Les chiffres de mai pourraient être la première fissure dans le marché de l’emploi, mais l’économiste de la Banque Laurentienne Sébastien Lavoie croit que ce n’est pas le cas. « On ne peut pas parler d’une faiblesse généralisée de l’emploi », dit-il, en pointant le fait que l’emploi a surtout reculé pour les jeunes de 15 à 24 ans, mais progresse toujours chez les 25 à 54 ans.

L’économiste de la Banque Laurentienne, qui avait été un des rares à prévoir la hausse du taux directeur annoncée mercredi par la Banque du Canada, croit que le marché du travail reste tendu et qu’une autre hausse de taux sera annoncée en juillet.

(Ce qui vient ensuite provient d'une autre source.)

Lemma savingsInsight_id R now a b i :
  In i (Reports.savingsInsight R now a b) ->
  Reports.i_id i = "great-savings" \/ Reports.i_id i = "low-savings".
Proof.
  unfold Reports.savingsInsight.
  destruct (Reports.gt a 0); [|intros []].
  destruct (Qle_bool 20 _); [intros [<-|[]]; now left|].
  destruct (_ && _); [intros [<-|[]]; now right | intros []].
Qed.

Lemma budgetInsight_id R now categories thisMonth b i :
  Reports.budgetInsight R now categories thisMonth b = Some i ->
  exists rest, Reports.i_id i = String "b" rest.
Proof.
  unfold Reports.budgetInsight.
  destruct (Reports.percentage _ _ _) as [p| |].
  - destruct (Qle_bool 100 p); [intros [= <-]; cbn; rewrite append_cons; eauto|].
    destruct (Qle_bool 80 p); [intros [= <-]; cbn; rewrite append_cons; eauto|].
    discriminate.
  - intros [= <-]. cbn. rewrite append_cons. eauto.
  - discriminate.
Qed.

Lemma budget_alerts_id R now categories thisMonth budgets i :
  In i (omap (Reports.budgetInsight R now categories thisMonth) budgets) ->
  exists rest, Reports.i_id i = String "b" rest.
Proof.
  intros H. apply list_elem_of_In, list_elem_of_omap in H as (b & _ & H).
  eapply budgetInsight_id, H.
Qed.

Lemma savings_block R now thisMonth lastMonth budgets categories name :
  name = "great-savings" \/ name = "low-savings" ->
  (exists i, In i (Reports.getInsights R now thisMonth lastMonth budgets categories)
             /\ Reports.i_id i = name)
  <-> (exists i, In i (Reports.savingsInsight R now
                         (Reports.total R (List.filter (Reports.hasType Ledger.IncomeTx)
                                                       thisMonth))
                         (Reports.total R (List.filter (Reports.hasType Ledger.ExpenseTx)
                                                       thisMonth)))
                 /\ Reports.i_id i = name).
Proof.
  intros Hname. unfold Reports.getInsights. split.
  - intros (i & Hin & Hid). exists i. split; [|exact Hid].
    apply in_app_iff in Hin as [Hin|Hin].
    + apply spendingChange_id in Hin. rewrite Hin in Hid.
      destruct Hname; subst name; discriminate.
    + apply in_app_iff in Hin as [Hin|Hin]; [exact Hin|].
      apply budget_alerts_id in Hin as [rest Hin]. rewrite Hin in Hid.
      destruct Hname; subst name; discriminate.
  - intros (i & Hin & Hid). exists i. split; [|exact Hid].
    apply in_app_iff. right. apply in_app_iff. now left.
Qed.

Lemma savingsRate_nonpos R income expenses :
  (0 < income)%Q -> (income <= expenses)%Q ->
  (Reports.percentOf R (Reports.fl R (income - expenses)) income <= 0)%Q.
Proof.
  intros Hi He.
  assert (N : (Reports.fl R (income - expenses) <= 0)%Q) by (apply fl_nonpos; lra).
  assert (U : (Reports.percentOf R (Reports.fl R (income - expenses)) income
               <= 0 * 100)%Q).
  { apply percentOf_le; [exact Hi | lra | apply representable_0 |].
    apply (representable_eq R 0 0); [vm_compute; discriminate.. | reflexivity]. }
  lra.
Qed.

Lemma savingsRate_full R income expenses :
  (0 < income)%Q -> (expenses == 0)%Q -> representable R income ->
  (100 <= Reports.percentOf R (Reports.fl R (income - expenses)) income)%Q.
Proof.
  intros Hi He Hr.
  assert (N : (income <= Reports.fl R (income - expenses))%Q)
    by (apply fl_ge; [lra | exact Hr]).
  assert (P : (1 * 100
               <= Reports.percentOf R (Reports.fl R (income - expenses)) income)%Q).
  { apply percentOf_ge; [exact Hi | lra | apply representable_1 |].
    apply (representable_eq R 100 0); [vm_compute; discriminate.. | reflexivity]. }
  lra.
Qed.

(** X28. The savings insight, in amounts of the month, whatever the
    rounding.  Without income the insights say nothing about savings.
    "Great Savings!" is never given when more was spent than earned, and it
    is given whenever there is income and nothing was spent; "Consider
    Saving More" is then not given, and the two are never given together. *)
Theorem savings_insight_by_amounts :
  forall R now thisMonth lastMonth budgets categories,
    let income := Reports.total R (List.filter (Reports.hasType Ledger.IncomeTx) thisMonth) in
    let expenses :=
      Reports.total R (List.filter (Reports.hasType Ledger.ExpenseTx) thisMonth) in
    let insights := Reports.getInsights R now thisMonth lastMonth budgets categories in
    let great := exists i, In i insights /\ Reports.i_id i = "great-savings" in
    let low := exists i, In i insights /\ Reports.i_id i = "low-savings" in
    (great -> (0 < income)%Q /\ (expenses <= income)%Q)
    /\ (low -> (0 < income)%Q /\ ~ (expenses == 0)%Q)
    /\ ((0 < income)%Q -> (expenses == 0)%Q -> great)
    /\ ~ (great /\ low).
Proof.
  intros R now thisMonth lastMonth budgets categories income expenses insights great low.
  pose proof (savings_block R now thisMonth lastMonth budgets categories "great-savings"
                (or_introl eq_refl)) as Bg.
  pose proof (savings_block R now thisMonth lastMonth budgets categories "low-savings"
                (or_intror eq_refl)) as Bl.
  fold income expenses insights in Bg, Bl. fold great in Bg. fold low in Bl.
  pose proof (total_representable R (List.filter (Reports.hasType Ledger.IncomeTx) thisMonth))
    as Hr. fold income in Hr.
  assert (Cases :
    (Reports.gt income 0 = false /\ Reports.savingsInsight R now income expenses = [])
    \/ ((0 < income)%Q
        /\ ((exists i, Reports.savingsInsight R now income expenses = [i]
                       /\ Reports.i_id i = "great-savings"
                       /\ (20 <= Reports.percentOf R (Reports.fl R (income - expenses))
                                   income)%Q)
            \/ (exists i, Reports.savingsInsight R now income expenses = [i]
                          /\ Reports.i_id i = "low-savings"
                          /\ (Reports.percentOf R (Reports.fl R (income - expenses)) income
                              < 20)%Q
                          /\ (0 <= Reports.percentOf R (Reports.fl R (income - expenses))
                                     income)%Q)
            \/ (Reports.savingsInsight R now income expenses = []
                /\ (Reports.percentOf R (Reports.fl R (income - expenses)) income
                    < 20)%Q)))).
  { unfold Reports.savingsInsight. destruct (Reports.gt income 0) eqn:G; [|now left].
    right. apply gt_true in G. split; [exact G|].
    destruct (Qle_bool 20 _) eqn:L.
    - left. apply Qle_bool_iff in L. eexists. split; [reflexivity|]. now split.
    - apply Qle_bool_false in L. right.
      destruct (Reports.gt 10 _) eqn:L10; cbn [andb]; [|right; now split].
      destruct (Qle_bool 0 _) eqn:L0; [|right; now split].
      left. apply Qle_bool_iff in L0. eexists. split; [reflexivity|]. now split. }
  assert (Full : (0 < income)%Q -> (expenses == 0)%Q ->
                 (100 <= Reports.percentOf R (Reports.fl R (income - expenses)) income)%Q)
    by (intros; now apply savingsRate_full).
  assert (Over : (0 < income)%Q -> (income < expenses)%Q ->
                 (Reports.percentOf R (Reports.fl R (income - expenses)) income <= 0)%Q)
    by (intros; apply savingsRate_nonpos; lra).
  split; [|split; [|split]].
  - intros Hg. apply Bg in Hg as (i & Hin & Hid).
    destruct Cases as [[_ E]|[Hi [(j & E & _ & P)|[(j & E & Hj & _)|[E _]]]]];
      rewrite E in Hin.
    + destruct Hin.
    + split; [exact Hi|]. apply Qnot_lt_le. intros C. specialize (Over Hi C). lra.
    + destruct Hin as [<-|[]]. rewrite Hj in Hid. discriminate.
    + destruct Hin.
  - intros Hl. apply Bl in Hl as (i & Hin & Hid).
    destruct Cases as [[_ E]|[Hi [(j & E & Hj & _)|[(j & E & _ & P20 & P0)|[E _]]]]];
      rewrite E in Hin.
    + destruct Hin.
    + destruct Hin as [<-|[]]. rewrite Hj in Hid. discriminate.
    + split; [exact Hi|]. intros Z. specialize (Full Hi Z). lra.
    + destruct Hin.
  - intros Hi Hz. apply Bg.
    destruct Cases as [[G _]|[_ [(j & E & Hj & _)|[(j & E & _ & P20 & _)|[E P20]]]]].
    + apply gt_false in G. lra.
    + exists j. split; [rewrite E; now left | exact Hj].
    + specialize (Full Hi Hz). lra.
    + specialize (Full Hi Hz). lra.
  - intros [Hg Hl]. apply Bg in Hg as (i & Hin & Hid). apply Bl in Hl as (j & Hjn & Hjd).
    destruct Cases as [[_ E]|[_ [(k & E & Hk & _)|[(k & E & Hk & _)|[E _]]]]];
      rewrite E in Hin, Hjn.
    + destruct Hin.
    + destruct Hjn as [<-|[]]. rewrite Hk in Hjd. discriminate.
    + destruct Hin as [<-|[]]. rewrite Hk in Hid. discriminate.
    + destruct Hin.
Qed.

Lemma savings_insight_by_amounts_witness :
  exists i,
    In i (Reports.getInsights Reports.unrounded "2026-01-31T10:00:00.000Z" [salary] []
            [] Desktop.seededCategories)
    /\ Reports.i_id i = "great-savings".
Proof.
  apply (proj1 (proj2 (proj2 (savings_insight_by_amounts Reports.unrounded
                                "2026-01-31T10:00:00.000Z" [salary] [] []
                                Desktop.seededCategories)))).
  - reflexivity.
  - reflexivity.
Defined.

Lemma change_sign R this last :
  (0 < last)%Q ->
  ((this <= last)%Q ->
   (Reports.percentOf R (Reports.fl R (this - last)) last <= 0)%Q)
  /\ ((last <= this)%Q ->
      (0 <= Reports.percentOf R (Reports.fl R (this - last)) last)%Q).
Proof.
  intros Hl.
  assert (Z100 : representable R (0 * 100))
    by (apply (representable_eq R 0 0); [vm_compute; discriminate.. | reflexivity]).
  split; intros H.
  - assert (N : (Reports.fl R (this - last) <= 0)%Q) by (apply fl_nonpos; lra).
    assert (U : (Reports.percentOf R (Reports.fl R (this - last)) last <= 0 * 100)%Q)
      by (apply percentOf_le; [exact Hl | lra | apply representable_0 | exact Z100]).
    lra.
  - assert (N : (0 <= Reports.fl R (this - last))%Q) by (apply fl_nonneg; lra).
    assert (U : (0 * 100 <= Reports.percentOf R (Reports.fl R (this - last)) last)%Q)
      by (apply percentOf_ge; [exact Hl | lra | apply representable_0 | exact Z100]).
    lra.
Qed.

Lemma change_doubled R this last :
  (0 < last)%Q -> (2 * last <= this)%Q -> representable R last ->
  (100 <= Reports.percentOf R (Reports.fl R (this - last)) last)%Q.
Proof.
  intros Hl H Hr.
  assert (N : (last <= Reports.fl R (this - last))%Q)
    by (apply fl_ge; [lra | exact Hr]).
  assert (P : (1 * 100 <= Reports.percentOf R (Reports.fl R (this - last)) last)%Q).
  { apply percentOf_ge; [exact Hl | lra | apply representable_1 |].
    apply (representable_eq R 100 0); [vm_compute; discriminate.. | reflexivity]. }
  lra.
Qed.

Lemma Qabs_gt k c : (k < Qabs c <-> k < c \/ c < - k)%Q.
Proof.
  split.
  - intros H. destruct (Qlt_le_dec k c) as [|A]; [now left|].
    destruct (Qlt_le_dec c (- k)) as [|B]; [now right|].
    assert (X : (Qabs c <= k)%Q) by (apply Qabs_Qle_condition; split; lra). lra.
  - intros H. apply Qnot_le_lt. intros X. apply Qabs_Qle_condition in X. lra.
Qed.

Lemma spendingChange_spec R now this last :
  (exists i, Reports.spendingChange R now this last = [i]
             /\ (0 < last)%Q /\ ~ (this == last)%Q
             /\ (Reports.i_type i = Reports.Anomaly <-> (last < this)%Q)
             /\ (Reports.i_type i = Reports.Saving <-> (this < last)%Q)
             /\ (representable R last -> (2 * last <= this)%Q ->
                 Reports.priority i = Reports.High))
  \/ (Reports.spendingChange R now this last = []
      /\ ((last <= 0)%Q \/ (this < 2 * last)%Q \/ ~ representable R last)).
Proof.
  unfold Reports.spendingChange.
  destruct (Reports.gt last 0) eqn:G.
  2: { right. split; [reflexivity|]. apply gt_false in G. now left. }
  apply gt_true in G.
  destruct (change_sign R this last G) as [Down Up].
  pose proof (change_doubled R this last G) as Doubled.
  set (change := Reports.percentOf R (Reports.fl R (this - last)) last) in *.
  destruct (Reports.gt (Qabs change) 10) eqn:C.
  - left. apply gt_true, Qabs_gt in C. eexists. split; [reflexivity|].
    cbn [Reports.i_type Reports.priority].
    assert (Ne : ~ (this == last)%Q).
    { intros E. assert (A : (change <= 0)%Q) by (apply Down; lra).
      assert (B : (0 <= change)%Q) by (apply Up; lra). lra. }
    assert (T : Reports.gt change 0 = true <-> (last < this)%Q).
    { rewrite gt_true. split; intros H.
      - apply Qnot_le_lt. intros L. specialize (Down L). lra.
      - assert (B : (0 <= change)%Q) by (apply Up; lra). lra. }
    split; [exact G|]. split; [exact Ne|]. split; [|split].
    + destruct (Reports.gt change 0); split; intros H; try easy.
      * now apply T.
      * apply T in H. discriminate.
    + destruct (Reports.gt change 0) eqn:E; split; intros H; try easy.
      * assert (X : (last < this)%Q) by now apply T. lra.
      * destruct (Qlt_le_dec last this) as [X|X]; [apply T in X; discriminate|].
        destruct (Qle_lt_or_eq _ _ X) as [Y|Y]; [exact Y | now destruct Ne].
    + intros Hr H2. specialize (Doubled H2 Hr).
      assert (H25 : Reports.gt (Qabs change) 25 = true)
        by (apply gt_true, Qabs_gt; left; lra).
      now rewrite H25.
  - right. split; [reflexivity|]. apply gt_false in C.
    destruct (Qlt_le_dec this (2 * last)) as [X|X]; [right; now left|].
    right. right. intros Hr. specialize (Doubled X Hr).
    assert (Y : (10 < Qabs change)%Q) by (apply Qabs_gt; left; lra). lra.
Qed.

Les salaires augmentent encore

Le salaire horaire moyen continue d’augmenter à un rythme annuel supérieur à 5 % au pays, ce qui n’est pas une bonne nouvelle pour la Banque du Canada dont l’objectif est de ramener l’inflation à la cible de 2 %.

Au Québec, le salaire horaire moyen progresse encore plus rapidement, note Hélène Bégin, économiste de Desjardins. À 5,4 %, la hausse du salaire horaire moyen au Québec est supérieure au taux d’inflation de 4,8 % dans la province. Le salaire minimum a été augmenté de 1,00 $ l’heure le 1er mai au Québec, pour atteindre 15,25 $.

En y regardant de plus près, on voit toutefois que la tendance salariale est en baisse. « La hausse du salaire horaire n’a été que de 2 % au Canada sur une base annualisée de trois mois », souligne de son côté Marc Desormeaux, lui aussi économiste chez Desjardins.

« Cette mesure oscillait autour de 2 % à 3 % au cours des trois derniers mois, ce qui laisse présager que la variation annuelle devrait ralentir davantage au deuxième trimestre », avance-t-il.

La ville de Québec résiste, mais…

Le Québec compte 1600 emplois de plus en mai, surtout des emplois à temps plein (+ 9100) qui ont plus que compensé les pertes d’emplois à temps partiel (- 7600).

Les gains d’emplois ont été dans le transport et l’entreposage (+ 10 000), les administrations publiques (+ 10 000) et la fabrication (+ 4300). Les pertes d’emplois sont survenues dans les services aux entreprises (- 8700), l’information, la culture et les loisirs (- 7700) et l’hébergement et la restauration (- 3900).

Il y avait en mai 94 000 emplois de plus au Québec qu’à pareille date l’an dernier, souligne l’Institut du Québec.

À Québec, le taux de chômage, qui était descendu jusqu’à 1,7 % en avril, est remonté à 2,6 % en mai (moyenne mobile de trois mois). Malgré ce bond de 0,9 point de pourcentage, la région de Québec détient toujours le record du plus bas taux de chômage régional au Canada.